Quando si dice la famosa “eterogenesi dei fini”, l’accidente per cui si fa una cosa con uno scopo e si ottiene invece l’effetto contrario. Il governo Draghi aveva comminato il regime carcerario del 41bis all’anarchico Alfredo Cospito per alimentare una pseudo-emergenza-terrorismo in modo da spingere il business del controllo digitale. I meschini volevano solo organizzarsi in santa pace il loro solito saccheggio del denaro pubblico, invece si ritrovano a dover fronteggiare uno sputtanamento in grande stile del 41bis. Certo, c’è ancora molta ingenua confusione da parte di chi crede di dover “denunciare” che il 41bis è tortura; come se non lo sapessero già tutti, come se la tortura non fosse stata sin dall’inizio l’elemento più attrattivo e appetitoso per le masse nello spot con cui è stato venduto il 41bis. Lo scopo ufficialmente dichiarato del 41bis era quello cautelativo, cioè di isolare il boss criminale dai suoi legami associativi; ma lo scopo “ammiccato” era ancora più importante, poiché sin dall’inizio si è fatto intendere all’opinione pubblica forcaiola che l’intento prioritario del 41bis sarebbe stato quello vendicativo, di infliggere sofferenza aggiuntiva rispetto alla detenzione, anche per spingere al cosiddetto “pentimento”. Il 41bis ovviamente è “tarato” sullo standard etico comune, quello secondo cui ci si difende accusando gli altri; tutto salta quando invece ci si scontra con lo standard etico di chi è pronto ad addossarsi anche colpe non proprie pur di non fare il delatore o non farsi strumentalizzare per incastrare altri; quanto alle “sofferenze aggiuntive”, c’è anche chi è pronto ad infliggersele da solo pur di non cedere a ricatti e minacce.
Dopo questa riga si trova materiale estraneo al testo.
(** Turns the boolean tests of [updateStats] into propositions. *)
Ltac bool_facts :=
  repeat match goal with
  | H : _ && _ = true |- _ => apply andb_true_iff in H as [? ?]
  | H : _ && _ = false |- _ => apply andb_false_iff in H as [?|?]
  | H : negb _ = true |- _ => apply negb_true_iff in H
  | H : negb _ = false |- _ => apply negb_false_iff in H
  | H : (_ <=? _) = true |- _ => apply Z.leb_le in H
  | H : (_ <=? _) = false |- _ => apply Z.leb_gt in H
  | H : (_ =? _) = true |- _ => apply Z.eqb_eq in H
  | H : (_ =? _) = false |- _ => apply Z.eqb_neq in H
  | H : Qle_bool _ _ = true |- _ => apply Qle_bool_iff in H
  | H : Qle_bool _ _ = false |- _ =>
      rewrite <- not_true_iff_false, Qle_bool_iff in H
  end;
  change (Z.of_nat 12) with 12 in *; unfold clamp in *.

Lemma upd_correct_noup s k m :
  streak (get s k) + 1 < 3 ->
  level (get (updateStats s k true m) k) = level (get s k) /\
  streak (get (updateStats s k true m) k) = streak (get s k) + 1 /\
  mistakeStreak (get (updateStats s k true m) k) = 0.
Proof. intros H. upd_cases; bool_facts; lia. Qed.

Lemma upd_correct_up s k m :
  3 <= streak (get s k) + 1 ->
  (m <= inject_Z (getTargetMs (level (get s k))))%Q ->
  1 <= level (get s k) < 12 ->
  level (get (updateStats s k true m) k) = level (get s k) + 1 /\
  streak (get (updateStats s k true m) k) = 0 /\
  mistakeStreak (get (updateStats s k true m) k) = 0.
Proof. intros H Hm Hl. upd_cases; bool_facts; try lia; contradiction. Qed.
(** Adding a player whose identity the state does not hold and
    removing it again gives the state back. *)
Theorem addNewPlayer_then_removePlayer
    (id : string) (_state : IGameState.t) :
  id ∉ IPlayer.id <$> IGameState.players _state →
  id ∉ IPosition.id <$> IGameState.player_positions _state →
  SessionController.removePlayer id
    (SessionController.addNewPlayer id _state).2
  = _state.
Proof.
  intros Hplayers Hpositions. destruct _state as [map players positions].
  cbn [IGameState.players IGameState.player_positions] in *.
  unfold SessionController.addNewPlayer, SessionController.removePlayer,
    SessionController.findPlayer, SessionController.findPosition.
  cbn [snd IGameState.players IGameState.player_positions IGameState.map
       IPlayer.id].
  assert (Hf1 : list_find (λ player, IPlayer.id player = id) players = None).
  { apply list_find_None, Forall_forall. intros x Hx Heq. apply Hplayers.
    apply list_elem_of_fmap. eauto. }
  assert (Hf2 : list_find (λ position, IPosition.id position = id) positions
                = None).
  { apply list_find_None, Forall_forall. intros x Hx Heq. apply Hpositions.
    apply list_elem_of_fmap. eauto. }
  rewrite (list_find_app_r _ players) by exact Hf1.
  rewrite (list_find_app_r _ positions) by exact Hf2.
  cbn [list_find IPlayer.id IPosition.id].
  rewrite !decide_True by reflexivity.
  cbn [fmap option_fmap option_map prod_map fst snd].
  f_equal.
  - change (0 + length players)%nat with (length players).
    rewrite delete_middle. apply app_nil_r.
  - change (0 + length positions)%nat with (length positions).
    rewrite delete_middle. apply app_nil_r.
Qed.

Lemma addNewPlayer_then_removePlayer_witness :
  let _state :=
    (SessionController.addNewPlayer "a"
       (SessionController.new (IMap.mk 3 2))).2 in
  SessionController.removePlayer "b"
    (SessionController.addNewPlayer "b" _state).2
  = _state.
Proof.
  intros _state. apply (addNewPlayer_then_removePlayer "b" _state).
  - vm_compute. intros H. apply list_elem_of_singleton in H. discriminate.
  - vm_compute. intros H. apply list_elem_of_singleton in H. discriminate.
Defined.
Il dato increscioso del 41bis non sta perciò nello scoprire per l’ennesima volta che l’umanità è disumana e che la tortura è sempre rimasta in vigore, bensì in qualcos’altro. La dissimulazione di questo “qualcos’altro” è stata operata con vari pretesti. Per giustificare il regime del 41bis a Cospito, si è detto dapprima che Cospito si rivolgeva ai suoi sodali per inviare messaggi sovversivi; quindi si ammetteva che col 41bis si colpivano delle opinioni, visto che un anarchico non comanda su niente e nessuno. Allora contrordine: dal “Forca Quotidiano” tuonano che le opinioni non c’entrano, che Cospito sta al 41bis a scontare i crimini che gli vengono attribuiti: la “gambizzazione” (secondo il neologismo BR) di un vip dello smaltimento delle scorie radioattive, ed il tentativo di far strage di allievi carabinieri con un petardo. L’indignazione per l’attentato al dirigente di Ansaldo Nucleare, attribuito a Cospito, sarebbe stata un po’ più credibile se ci si fosse indignati anche di fronte alla negligenza per la quale un signore che gestiva nientemeno che energia nucleare e scorie radioattive, non fosse neppure monitorato dai servizi segreti nostrani. Ansaldo Nucleare fa parte del gruppo Leonardo-ex Finmeccanica che, all’epoca dell’attentato ad Adinolfi, era amministrato e presieduto dal manager Giuseppe Orsi. Pochi mesi dopo quell’attentato Orsi incappò in un processo da cui uscì assolto, ma che lo neutralizzò per sei anni. Messo da parte Orsi nel 2013, da quel momento la presidenza di Leonardo è sempre toccata ad ex dirigenti dei servizi segreti.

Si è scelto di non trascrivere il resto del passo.